Fuente: Revista del Día del Patrimonio

Los “tíos” lucían casacas, levitas, corbatines, bicornios o galeras altas, y las negras, sus vestidos, pollerones, cinturones, collares, sombrillas, de variados colores. Cada sala tenía su trono con dosel y cortinajes, y el altar de San Antonio
o San Baltasar. En la puerta, en un platillo se recibían las ofrendas de los asistentes, bajo la custodia del “capitán, guardián de la puerta y de la colecta”. Un suculento “banquete” y libaciones de “chicha”, caña de La Habana y el famoso guindado oriental preparaban los ánimos para el candombe que seguía a continuación. En los tronos aparecían sentados con grave actitud los Reyes, con sus charreteras en los hombros, las casacas con galones, pantalón blanco y faja negra y a su lado las Reinas, que unían a su rango, el prestigio de
ser, por ejemplo, la mejor pastelera de Montevideo, rodeados todos por las princesas y camareras que atendían el ceremonial.
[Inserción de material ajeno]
Lemma reset_ok s w : session_ok s → session_ok (reset s w).1 ∧ idle_ok (reset s w).1.
Proof.
  intros (Hd & Ht & _). pose proof (reset_fields s w) as (_ & Etls & Eauth & Edir & _ & _ & Est).
  split.
  - apply session_ok_greeted; rewrite ?Edir, ?Eauth, ?Etls; [done|done|]. naive_solver.
  - intros tr Htr. rewrite Htr in Est. naive_solver.
Qed.

Lemma op_ok_reset env s w a :
  session_ok s → 0 ≤ auth_failures s ≤ 2 → action_ok env (reset s w).1 a →
  op_ok env s ((reset s w).1, (reset s w).2, a).
Proof.
  intros Hok Hf Ha. pose proof (reset_fields s w) as (Ec & _ & _ & _ & Ef & _).
  pose proof (reset_ok s w Hok) as [? ?]. split_and!; try done. left. simpl. by rewrite Ef.
Qed.

(** The precondition of a command. *)
Definition ready (s : Session) : Prop := session_ok s ∧ idle_ok s ∧ 0 ≤ auth_failures s ≤ 2.

Lemma op_ok_same env s w a : ready s → action_ok env s a → op_ok env s (s, w, a).
Proof. intros (Hok & Hi & Hf) Ha. split_and!; try done. by left. Qed.

Lemma greet_ok env s w domain e : ready s → op_ok env s (greet s w domain e).
Proof.
  intros ((Hd & Ht & _) & _ & Hf). unfold greet. simpl. destruct e; simpl;
    (split_and!; [apply session_ok_greeted; simpl; auto|done|done|done|by left]).
Qed.

Lemma start_tls_ok env s w : ready s → op_ok env s (start_tls s w).
Proof.
  intros Hr. unfold start_tls. destruct (negb _); [by apply op_ok_same|].
  destruct (state s); by apply op_ok_same.
Qed.

(** ** MAIL, RCPT, DATA *)

Lemma sender_refused_ok s rp :
  session_ok s → sender_refused s rp = None → sender_ok (authenticated s) rp.
Proof.
  intros (Hd & _). unfold sender_refused, sender_ok.
  destruct (authenticated s) as [account|], (parse_address rp) as [a|e] eqn:E; try done.
  - destruct (Directory.owns_address (directory s) account a) eqn:Eo; [|done]. eauto 6.
  - eauto.
  - destruct rp; [by left|done].
Qed.

Lemma mail_from_ok env s w rp size rt : ready s → op_ok env s (mail_from env s w rp size rt).
Proof.
  intros Hr. pose proof Hr as (Hok & Hi & Hf). unfold mail_from.
  destruct (state s) eqn:Est; try (by apply op_ok_same).
  destruct (rt && negb (tls_active s)) eqn:Ert; [by apply op_ok_same|].
  destruct (sender_refused s rp) eqn:Esr; [by apply op_ok_same|].
  destruct (match authenticated s with Some _ => _ | None => false end); [by apply op_ok_same|].
  destruct (match authenticated s with None => _ | Some _ => _ end) as [w' [reply|]];
    [by apply op_ok_same|].
  destruct (match size with Some _ => _ | None => _ end); [by apply op_ok_same|].
  destruct (negb (spool_has_room _ _ _)); [by apply op_ok_same|]. simpl.
  pose proof Hok as (Hd & Ht & _). split_and!; try done; [|by left].
  split_and!; simpl; try done. split.
  - by apply sender_refused_ok.
  - intros ->. by destruct (tls_active s).
Qed.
Terminada la celebración se dirigían en corporación y por naciones, a la residencia de las autoridades. Luego de 1830, a la del Presidente de la República, quien los recibía rodeado de sus edecanes. También visitaban a los Ministros, al Vicario Eclesiástico y a jefes militares. Las Salas de Nación se mantuvieron hasta comienzos del siglo XX.